Ya es un poco tarde para invertir la situación.
Durante décadas (en Estados Unidos y Francia, durante siglos), las sociedades occidentales han promovido y apoyado auténticas barbaridades, sabiendo que eran peligrosas, sólo porque fastidiaba a otras personas.
No hablo sólo del ecologismo o la perspectiva de género. En política, en las sociedades occidentales, un tema sólo se considera importante si apoyarlo o atacarlo va a hacer daño a personas de ideología diferente.
Y el problema no está en que la gente sea tonta. El problema está en que la gente es mala. La gente sabe que está haciendo el mal, pero vivimos en una sociedad donde se puede presumir de ello y ser recompensado.
Puedes salir a la calle a saquear tiendas diciendo que lo haces para luchar contra el racismo. Puedes derribar estatuas, ir a manifestaciones, organizar linchamientos… Y habrá, literalmente, millones de personas en el mundo apoyándote. Sólo porque apoyarte molesta a personas que no son dueñas de esas tiendas, que no son linchadas, o que no llegan tarde por el estado del tráfico.
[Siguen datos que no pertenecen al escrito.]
(* ===== verification/BootstrapConcurrent.v ===== *)
(** * bootstrap: the handlers on several CPUs

    The tracepoint handlers of different processes run at the same time on
    different CPUs and meet in [exec_start] and in the ring buffer.  Here a
    handler is a sequence of atomic steps, one per helper call on a shared
    object; the step relation lets the handlers of all processes take steps
    in any order.  The handlers of one process do not overlap: they run in
    its main thread.

    An event takes effect at one point of its handler: when it asks the ring
    for a record, or, if it never does, when it returns.  The log of a run
    lists the events in the order of these points, each with what the kernel
    objects (not the handler) answered: whether the map took the start time
    and whether the ring had room.  A handler that returns without asking
    the ring is logged as if there had been room: if the specification has a
    report for its event, the run is not a linearization. *)
From S2P Require Import Prelude CInt CFormat BpfKernel BootstrapBpf.
Local Open Scope Z_scope.

(** Where a handler is: the next call it makes on a shared object, with its
    local variables ([t] is the place of its record [e] in the ring). *)
Inductive pc :=
| Update (k : kctx) (ctx : exec_ctx)
| ExecReserve (k : kctx) (ctx : exec_ctx)
| ExecSubmit (k : kctx) (ctx : exec_ctx) (t : nat) (e : event)
| Lookup (k : kctx)
| Delete (k : kctx) (dur : Z)
| ExitReserve (k : kctx) (dur : Z)
| ExitSubmit (k : kctx) (dur : Z) (t : nat) (e : event).

(** An event of the log with what the map and the ring answered. *)
Abbreviation done_event := (kevent * (bool * bool))%type.

Definition pc_event (c : pc) : kevent :=
  match c with
  | Update k ctx | ExecReserve k ctx | ExecSubmit k ctx _ _ => KExec k ctx
  | Lookup k | Delete k _ | ExitReserve k _ | ExitSubmit k _ _ _ => KExit k
  end.

(** The process an event happens in. *)
Definition ev_pid (ev : kevent) : Z :=
  match ev with KExec k _ => pid_of k | KExit k => pid_of k end.

(** The first step of a handler, [None] if it returns at once. *)
Definition entry (ev : kevent) : option pc :=
  match ev with
  | KExec k ctx => Some (Update k ctx)
  | KExit k => if negb (pid_of k =? tid_of k) then None else Some (Lookup k)
  end.

(** A running handler; [seen] notes what the map answered to its update. *)
Record thread := Thread { at_pc : pc; seen : bool }.

Section Steps.
Context {M R : Type} `{BpfHash M Z Z} `{RingSlots R event}.

(** One step of a handler: where it goes on, [None] when it returns. *)
Definition advance (min : Z) (c : pc) (st : bpf_state M R) : option pc * bpf_state M R :=
  match c with
  | Update k ctx =>
      (if negb (min =? 0) then None else Some (ExecReserve k ctx),
       BpfState (map_update (exec_start st) (pid_of k) (k_ktime k)).1 (rb st))
  | ExecReserve k ctx =>
      match slot_reserve (rb st) sizeof_event with
      | None => (None, st)
      | Some (t, e, rb1) => (Some (ExecSubmit k ctx t e), BpfState (exec_start st) rb1)
      end
  | ExecSubmit k ctx t e =>
      (None, BpfState (exec_start st) (slot_submit (rb st) t (exec_record k ctx e)))
  | Lookup k =>
      match map_lookup (exec_start st) (pid_of k) with
      | Some start_ts => (Some (Delete k (u64 (k_ktime k - start_ts))), st)
      | None => if negb (min =? 0) then (None, st) else (Some (Delete k 0), st)
      end
  | Delete k dur =>
      (if negb (min =? 0) && (dur <? min) then None else Some (ExitReserve k dur),
       BpfState (map_delete (exec_start st) (pid_of k)).1 (rb st))
  | ExitReserve k dur =>
      match slot_reserve (rb st) sizeof_event with
      | None => (None, st)
      | Some (t, e, rb1) => (Some (ExitSubmit k dur t e), BpfState (exec_start st) rb1)
      end
  | ExitSubmit k dur t e =>
      (None, BpfState (exec_start st) (slot_submit (rb st) t (exit_record k dur e)))
  end.

(** What the kernel objects answer to a step, from their state alone. *)
Definition map_accepts (c : pc) (st : bpf_state M R) (before : bool) : bool :=
  match c with
  | Update k _ => (map_update (exec_start st) (pid_of k) (k_ktime k)).2 =? 0
  | _ => before
  end.
Definition ring_room (st : bpf_state M R) : bool :=
  match slot_reserve (rb st) sizeof_event with Some _ => true | None => false end.

(** The log entry of a step, if the event takes effect there. *)
Definition log_step (th : thread) (next : option pc) (st : bpf_state M R) : list done_event :=
  match at_pc th with
  | ExecReserve _ _ | ExitReserve _ _ => [(pc_event (at_pc th), (seen th, ring_room st))]
  | ExecSubmit _ _ _ _ | ExitSubmit _ _ _ _ => []
  | Update _ _ | Lookup _ | Delete _ _ =>
      match next with
      | Some _ => []
      | None => [(pc_event (at_pc th), (map_accepts (at_pc th) st (seen th), true))]
      end
  end.

(** The running handlers, by process, and the shared objects. *)
Record conc := Conc { running : gmap Z thread; shared : bpf_state M R }.

(** The handler of process [p], if there is one, takes a step. *)
Definition turn (min p : Z) (x : conc) : conc * list done_event :=
  match running x !! p with
  | None => (x, [])
  | Some th =>
      let '(next, st') := advance min (at_pc th) (shared x) in
      let now c := Thread c (map_accepts (at_pc th) (shared x) (seen th)) in
      (Conc (partial_alter (fun _ => now <$> next) p (running x)) st',
       log_step th next (shared x))
  end.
Puedes defender el aborto, la pederastia, la democracia, el terrorismo… Y luego pedir que castiguen a alguien por cometer delitos de odio.
Vivimos en un mundo en que todavía existen países donde la esclavitud particular es legal. Donde las mujeres tienen que pedir permiso para casarse. Donde los niños tienen que ponerse a trabajar. En vez de ayudar económicamente a esos países para que se industrialicen y puedan desprenderse de ese estilo de vida, hemos optado en gastarnos el dinero en hablar del Calentamiento Global, de inmigración ilegal, de micromachismos y macropolleces.
Podemos seguir viendo la política como si fuera un partido de fútbol y luego quejarnos de que el subnormal de turno, (en este caso creo que ha sido Trump) pida que se vea la repetición de la jugada.
Y yo me pregunto… Si nadie cree en la democracia ¿Por qué nos quejamos de que Trump no crea en ella? O Biden, Sánchez, Abascal, Iglesias… Lo mismo da.
Vamos a votar y cuando no gana quien deseamos, nos pasamos cuatro años quejándonos de lo que hace quien ha ganado. Quien ha salido elegido democráticamente. Quien ha contado con el apoyo de la población. El pueblo, la plebe, el vulgo…
Si no nos gustan las trampas, qué tontería más grande ver un partido de fútbol. Si no nos gustan los malos políticos, qué tontería más grande ir a votar, a manifestaciones, a romper escaparates o a enfrentarse con la policía.
Con todo el jaleo del coronavirus, parece que estuviéramos en el tiempo de descuento. El problema es que el marcador está igualado. Se van a jugar interminables prórrogas porque cada vez que un equipo marca gol, el marcador añade un tanto a cada equipo participante. Cada vez que un sector de la población consigue hacer daño a otro sector, es una victoria para ambos. Unos consiguen hacer daño, los otros tienen la prueba de que les han hecho daño injustamente. Pasamos del 0-0 al 1-1. Y así, interminablemente. Sin ronda de penaltis.